Evolve to survive not to thrive

Imagine a shark swimming up to a school of fish and they don’t react. The shark just eats what he wants and then off he goes. Maybe that’s a good life for a fish. It’s super chilled whether it gets eaten or not, and nobody can live forever, right? But then something changed. The accepted wisdom from fossil records is that about 100 million years ago, something called a jawless fish developed a new way to deal with predators.

Randomly, one of the jawless fish did something different when a predator arrived. Instead of carrying on swimming, it just stopped dead in the water. Sharks, and other predators found their prey by seeing or sensing movement, so this meant that the fish was invisible and survived. And so it grew old and had many little freezing fish. They never got eaten and pretty soon the ocean was filled with fish that the sharks couldn’t see when they approached. They might not have been the happiest fish, but they were the most populous.

Then, randomly, a shark developed the ability to see stationary fish. This changed the whole balance of predation back in that shark’s favour, and so it started to have lots of little baby sharks and then the sea was full of these new sharks. Then the fish needed to adapt to survive, so some of them started to run when the others froze. Bigger ones even fought back if caught. And so it went on, with the sharks adapting to match these defences and the fish having to mount new ones. Next they started to get an early warning system, vigilance, when a shark was even on the horizon.

The good news is that the fish as a species survived, but it does sound exhausting. The super chill fish all died out. They went to a watery grave with a lopsided grin on their jawless faces, happy but dead. Good survivors proliferate. And the humans you share your planet with today are the direct descendants of those fish.

Going back in time

When you become aware of an escalating threat, you go through these evolutionary stages in reverse. You become vigilant, then you run for your life and/or fight for your life, and then, when it all seems hopeless, you freeze. This happens very quickly for very young mammals (like you when you were a baby), because they don’t have much capacity for successful fight or flight. So freeze is quite common, particularly when small.

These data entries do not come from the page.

Lemma send_dap_response_results_witness :
  (CMSIS_DAP_PACKET_SIZE < 1 \/ 1 < 0 ->
   send_dap_response [Byte.x2a] 1 short_write_world =
   Some (-1, emit (EvLog "cmsis_dap_tcp: response too large for buffer!")
               short_write_world)) /\
  (0 <= 1 <= CMSIS_DAP_PACKET_SIZE ->
   let wr := next_write (1 + sizeof_hdr) short_write_world in
   exists r data,
     send_dap_response [Byte.x2a] 1 short_write_world =
     Some (r, emit (EvWrite (client_sockfd short_write_world) data wr)
                (written short_write_world)) /\
     (r = 0 <-> wr = 1 + sizeof_hdr) /\
     (wr <> 1 + sizeof_hdr -> r < 0)).
Proof.
  apply (send_dap_response_results short_write_world [Byte.x2a] 1).
  - connected_here.
  - by_evaluation.
Defined.

(** ** C8 *)

Lemma send_dap_response_wire_bytes_witness :
  exists r wr w',
    send_dap_response [Byte.x2a; Byte.x07; Byte.xff] 2 (client_world []) =
      Some (r, w') /\
    trace w' =
    trace (client_world []) ++
      [EvWrite (client_sockfd (client_world []))
         ([Byte.x44; Byte.x41; Byte.x50; Byte.x00]
            ++ [byte.of_Z 2; byte.of_Z (Z.shiftr 2 8)]
            ++ [Byte.x02; Byte.x00]
            ++ firstn (Z.to_nat 2) [Byte.x2a; Byte.x07; Byte.xff]) wr] /\
    le_combine [byte.of_Z 2; byte.of_Z (Z.shiftr 2 8)] = 2 /\
    List.length (firstn (Z.to_nat 2) [Byte.x2a; Byte.x07; Byte.xff]) = Z.to_nat 2 /\
    response_frame (firstn (Z.to_nat 2) [Byte.x2a; Byte.x07; Byte.xff]) =
    [Byte.x44; Byte.x41; Byte.x50; Byte.x00]
      ++ [byte.of_Z 2; byte.of_Z (Z.shiftr 2 8)]
      ++ [Byte.x02; Byte.x00]
      ++ firstn (Z.to_nat 2) [Byte.x2a; Byte.x07; Byte.xff].
Proof.
  apply (send_dap_response_wire_bytes (client_world [])
           [Byte.x2a; Byte.x07; Byte.xff] 2).
  - connected_here.
  - by_evaluation.
  - by_evaluation.
Defined.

If an organism survives danger even after it has gone into freeze, then later, when the danger has passed, it will unfreeze. If it does not, then it is this reaction to threat which has frozen into its system that is waiting to come out later.

So if you are anxious today about nothing, it is because you have not yet finished reacting to an earlier threat. And if you are depressed, it is because trying to finish reacting to an earlier threat is so overwhelming that you freeze again. It often surprises people that anxiety and depression are treated with the same antidepressant drugs.

I want you to understand your history. You are the result of successful evolution, designed to survive, but not to thrive. To change that you need to hack your evolution to do things differently.

Fortunately, that is very easy; you do it through education. You’ve just done part of it. Once you understand that the greatest threat you face is not unfreezing your unfinished business, you will be able to make different choices with your biology and restore yourself to health.